EXERCISE GOAL:
Go to the line in the entries below that holds "[rewrite E|]; lia." and repeat exactly from there through the line that holds "Hypothesis base_pos : 0 < base.", inclusive.

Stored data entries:
++++

Lemma bucket_len_cons n names i :
  bucket_len (n :: names) i = (if negb (hk_null n) && (hk_hash n mod size =? i) then NGX_HASH_ELT_SIZE (hk_key n) else 0) + bucket_len names i.
Proof.
  unfold bucket_len. rewrite bucket_of_cons, elts_len_app. f_equal. destruct (_ && _); [|done]. unfold elts_len. cbn. rewrite elt_size_low. lia.
Qed.

Lemma bucket_len_nonneg names i : 0 <= bucket_len names i.
Proof. unfold bucket_len. pose proof (elts_len_ge (bucket_of names i)). lia. Qed.

(** The search for the size finds the sizes for which all buckets fit. *)
Lemma try_size_spec names B test :
  0 <= B < 2 ^ 15 -> Forall (fun n => NGX_HASH_ELT_SIZE (hk_key n) <= B) names -> (forall i, 0 <= test i <= B) ->
  match try_size names size B test with
  | Some _ => forall i, test i + bucket_len names i <= B
  | None => exists i, 0 <= i < size /\ B < test i + bucket_len names i
  end.
Proof.
  intros HB. revert test; induction names as [|n names IH]; intros test Hn Ht; cbn [try_size].
  - intros i. specialize (Ht i). unfold bucket_len, elts_len. cbn. lia.
  - apply Forall_cons in Hn as [Hs Hn]. destruct (hk_null n) eqn:En.
    + specialize (IH test Hn Ht). assert (Ec : forall i, bucket_len (n :: names) i = bucket_len names i) by (intros i; rewrite bucket_len_cons, En; cbn [negb andb]; lia).
      destruct (try_size names size B test); [intros i; rewrite Ec; apply IH|]. destruct IH as (j & Hj & HI). exists j. by rewrite Ec.
    + set (key := hk_hash n mod size). pose proof (Z.mod_pos_bound (hk_hash n) size size_pos) as Hk. fold key in Hk. destruct (elt_size_spec (hk_key n)) as [S1 _].
      pose proof (Ht key) as Htk. set (t := u16 (test key + NGX_HASH_ELT_SIZE (hk_key n))).
      assert (Et : t = test key + NGX_HASH_ELT_SIZE (hk_key n)) by (unfold t, u16; rewrite Z.mod_small by lia; done).
      assert (EB : u16 B = B) by (unfold u16; rewrite Z.mod_small by lia; done). rewrite EB.
      assert (Ec : forall i, bucket_len (n :: names) i = (if key =? i then NGX_HASH_ELT_SIZE (hk_key n) else 0) + bucket_len names i).
      { intros i. rewrite bucket_len_cons, En. cbn [negb andb]. by fold key. }
      destruct (Z.ltb_spec B t) as [Hlt|Hle].
      * exists key. split; [done|]. rewrite Ec, Z.eqb_refl. pose proof (bucket_len_nonneg names key). lia.
      * specialize (IH (fun i => if i =? key then t else test i) Hn). cbn beta in IH.
        assert (Ht' : forall i, 0 <= (if i =? key then t else test i) <= B) by (intros i; destruct (i =? key); [lia|apply Ht]). specialize (IH Ht').
        destruct (try_size names size B _).
        -- intros i. specialize (IH i). rewrite Ec, (Z.eqb_sym key i). destruct (Z.eqb_spec i key) as [E|]; [rewrite E in *|]; lia.
        -- destruct IH as (j & Hj & HI). exists j. split; [done|]. rewrite Ec, (Z.eqb_sym key j). destruct (Z.eqb_spec j key) as [E|]; [rewrite E in *|]; lia.
Qed.

Lemma add_sizes_spec names test :
  (forall i, 0 <= test i /\ test i + bucket_len names i < 2 ^ 16) -> forall i, add_sizes names size test i = test i + bucket_len names i.
Proof.
  revert test; induction names as [|n names IH]; intros test Ht i; cbn [add_sizes]; [unfold bucket_len, elts_len; cbn; lia|].
  destruct (hk_null n) eqn:En.
  - rewrite IH; [rewrite bucket_len_cons, En; cbn [negb andb]; lia|]. intros j. specialize (Ht j). rewrite bucket_len_cons, En in Ht. cbn [negb andb] in Ht. lia.
  - set (key := hk_hash n mod size). destruct (elt_size_spec (hk_key n)) as [S1 _].
    assert (Ec : forall i, bucket_len (n :: names) i = (if key =? i then NGX_HASH_ELT_SIZE (hk_key n) else 0) + bucket_len names i).
    { intros j. rewrite bucket_len_cons, En. cbn [negb andb]. by fold key. }
    assert (Et : u16 (test key + NGX_HASH_ELT_SIZE (hk_key n)) = test key + NGX_HASH_ELT_SIZE (hk_key n)).
    { unfold u16. rewrite Z.mod_small; [done|]. specialize (Ht key). rewrite Ec, Z.eqb_refl in Ht. pose proof (bucket_len_nonneg names key). lia. }
    rewrite Et, IH.
    + rewrite Ec. rewrite (Z.eqb_sym key i). destruct (Z.eqb_spec i key) as [E|]; [rewrite E|]; lia.
    + intros j. specialize (Ht j). rewrite Ec, (Z.eqb_sym key j) in Ht. destruct (Z.eqb_spec j key) as [E|]; [rewrite E in *|]; lia.
Qed.

(** ** Building *)

Context (names : list hash_key) (k base : Z) (junk : Z -> Z).
Hypothesis line_ok : 3 <= k <= 8.
Hypothesis base_pos : 0 < base.
Hypothesis fits : forall i, 8 + bucket_len names i <= 2 ^ 15.
Hypothesis names_ok : Forall (fun n => 0 < hk_value n < 2 ^ 64) names.

Let test := align_sizes (2 ^ k) (add_sizes names size (fun _ => 8)).
Let start := ngx_align base (2 ^ k).

Lemma line_size : 8 <= 2 ^ k <= 256.
Proof using All. split; [change 8 with (2 ^ 3)|change 256 with (2 ^ 8)]; apply Z.pow_le_mono_r; lia. Qed.

(** The bytes of a bucket, with the word at its end. *)
Lemma test_spec i : if decide (bucket_of names i = []) then test i = 8 else 8 + bucket_len names i <= test i /\ (8 | test i) /\ test i <> 8.
Proof using All.
  pose proof line_size as Hline. unfold test, align_sizes. rewrite add_sizes_spec by (intros j; specialize (fits j); pose proof (bucket_len_nonneg names j); lia).
  case_decide as Hb.
  - unfold bucket_len. rewrite Hb. done.
  - assert (16 <= bucket_len names i).
    { unfold bucket_len. pose proof (elts_len_ge (bucket_of names i)). destruct (bucket_of names i); [done|]. cbn [length] in *. lia. }
    rewrite (proj2 (Z.eqb_neq _ _)) by lia. destruct (ngx_align_spec k (8 + bucket_len names i) ltac:(lia)) as [H1 H2].
    specialize (fits i). unfold u16. rewrite Z.mod_small by lia. split_and!; [lia| |lia].
    eapply Z.divide_trans; [|exact H2]. exists (2 ^ (k - 3)). change 8 with (2 ^ 3). rewrite <- Z.pow_add_r by lia. f_equal. lia.
Qed.

Definition width (i : Z) : Z := if test i =? 8 then 0 else test i.

Lemma width_nonneg i : 0 <= width i.
Proof using All. unfold width. pose proof (test_spec i) as H. pose proof (bucket_len_nonneg names i). destruct (Z.eqb_spec (test i) 8); [lia|]. case_decide; lia. Qed.

Definition addr (i : nat) : Z := start + sizes_len i 0 test.

Lemma sizes_len_app a b i : sizes_len (a + b) i test = sizes_len a i test + sizes_len b (i + Z.of_nat a) test.
Proof using All.
  revert i; induction a as [|a IH]; intros i; cbn [Nat.add sizes_len]; [by rewrite Z.add_0_r|]. rewrite IH. replace (i + 1 + Z.of_nat a) with (i + Z.of_nat (S a)) by lia. lia.
Qed.

Lemma sizes_len_nonneg n i : 0 <= sizes_len n i test.
Proof using All. revert i; induction n as [|n IH]; intros i; cbn [sizes_len]; [lia|]. specialize (IH (i + 1)). pose proof (width_nonneg i). unfold width in *. lia. Qed.

Lemma addr_mono a b : (a < b)%nat -> addr a + width (Z.of_nat a) <= addr b.
Proof using All.
  intros H. unfold addr. replace (sizes_len b 0 test) with (sizes_len (a + S (b - S a)) 0 test) by (f_equal; lia). rewrite sizes_len_app. cbn [sizes_len]. pose proof (sizes_len_nonneg (b - S a) (0 + Z.of_nat a + 1)) as Hn.
  rewrite !Z.add_0_l in *. unfold width. lia.
Qed.

Lemma addr_le a b : (a <= b)%nat -> addr a <= addr b.
Proof using All. intros H. unfold addr. replace (sizes_len b 0 test) with (sizes_len (a + (b - a)) 0 test) by (f_equal; lia). rewrite sizes_len_app. pose proof (sizes_len_nonneg (b - a) (0 + Z.of_nat a)). lia. Qed.

Lemma addr_align a : (8 | addr a).
Proof using All.
  unfold addr. apply Z.divide_add_r.
  - unfold start. destruct (ngx_align_spec k base ltac:(lia)) as [_ H2]. eapply Z.divide_trans; [|exact H2]. exists (2 ^ (k - 3)). change 8 with (2 ^ 3). rewrite <- Z.pow_add_r by lia. f_equal. lia.
  - generalize 0. induction a as [|a IH]; intros i; cbn [sizes_len]; [apply Z.divide_0_r|]. apply Z.divide_add_r; [|apply IH].
    pose proof (test_spec i) as Ht. case_decide; [rewrite Ht; apply Z.divide_0_r|]. destruct Ht as (_ & Hdiv & Hne). rewrite (proj2 (Z.eqb_neq _ _)) by done. exact Hdiv.
Qed.
Lemma first_dot_ends l t : Forall letter l -> ends t -> first_dot (l ++ t) = (length l, bool_decide (t <> [])).
Proof.
  intros Hl%letter_no_dot [->|[u ->]]; [rewrite app_nil_r; by apply first_dot_none|by apply first_dot_app].
Qed.

Lemma label_unique l m t u : Forall letter l -> Forall letter m -> ends t -> ends u -> l ++ t = m ++ u -> l = m.
Proof.
  intros Hl Hm Ht Hu E. pose proof (first_dot_ends l t Hl Ht) as H1. rewrite E, (first_dot_ends m u Hm Hu) in H1. injection H1 as H1 _.
  by apply app_inj_1 in E as [? _].
Qed.

Section Group.
Context (e : wc_entry) (l : list Z) (P : labels).
Hypotheses (e_ok : entry_ok e) (e_path : we_path e = l :: P).

Let label := (first_dot (entry_text e)).1.
Let dot := (first_dot (entry_text e)).2.
Let len := (if dot then S label else label).

Lemma e_letters : Forall letter l.
Proof using All. destruct e_ok as (_ & H & _). rewrite e_path in H. apply Forall_cons in H as [H _]. by apply label_letters. Qed.

Lemma e_first_dot : exists t, entry_text e = l ++ t /\ ends t /\ label = length l /\ dot = bool_decide (t <> []).
Proof using All.
  destruct (entry_ends e l P e_path) as (t & Et & Ht). exists t. unfold label, dot. rewrite Et, (first_dot_ends l t e_letters Ht). done.
Qed.

(** A later name with the same label is longer. *)
Lemma group_longer x : entry_ok x -> dns_le (entry_text e) (entry_text x) -> we_path x <> we_path e -> head (we_path x) = Some l ->
  exists x', strip l x = [x'] /\ entry_text x = l ++ C! "." :: entry_text x'.
Proof using All.
  intros (_ & Hx & _) Hle Hne Hh. destruct (we_path x) as [|l' [|m Q]] eqn:Ex; cbn in Hh; [done|..]; injection Hh as ->.
  - exfalso. destruct P as [|m Q]; [congruence|]. destruct e_ok as (_ & He & _). rewrite e_path in He. apply Forall_cons in He as [Hl He]. apply Forall_cons in He as [Hm _].
    pose proof (own_before x e l m Q Hl Hm Ex e_path). unfold dns_le in Hle. lia.
  - unfold strip. rewrite Ex, bool_decide_eq_true_2 by done. eexists. split; [reflexivity|]. by rewrite (entry_text_cons x l (m :: Q) Ex).
Qed.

++++

ANSWER BOX:
    + rewrite Ec. rewrite (Z.eqb_sym key i). destruct (Z.eqb_spec i key) as [E|]; [rewrite E|]; lia.
    + intros j. specialize (Ht j). rewrite Ec, (Z.eqb_sym key j) in Ht. destruct (Z.eqb_spec j key) as [E|]; [rewrite E in *|]; lia.
Qed.

(** ** Building *)

Context (names : list hash_key) (k base : Z) (junk : Z -> Z).
Hypothesis line_ok : 3 <= k <= 8.
Hypothesis base_pos : 0 < base.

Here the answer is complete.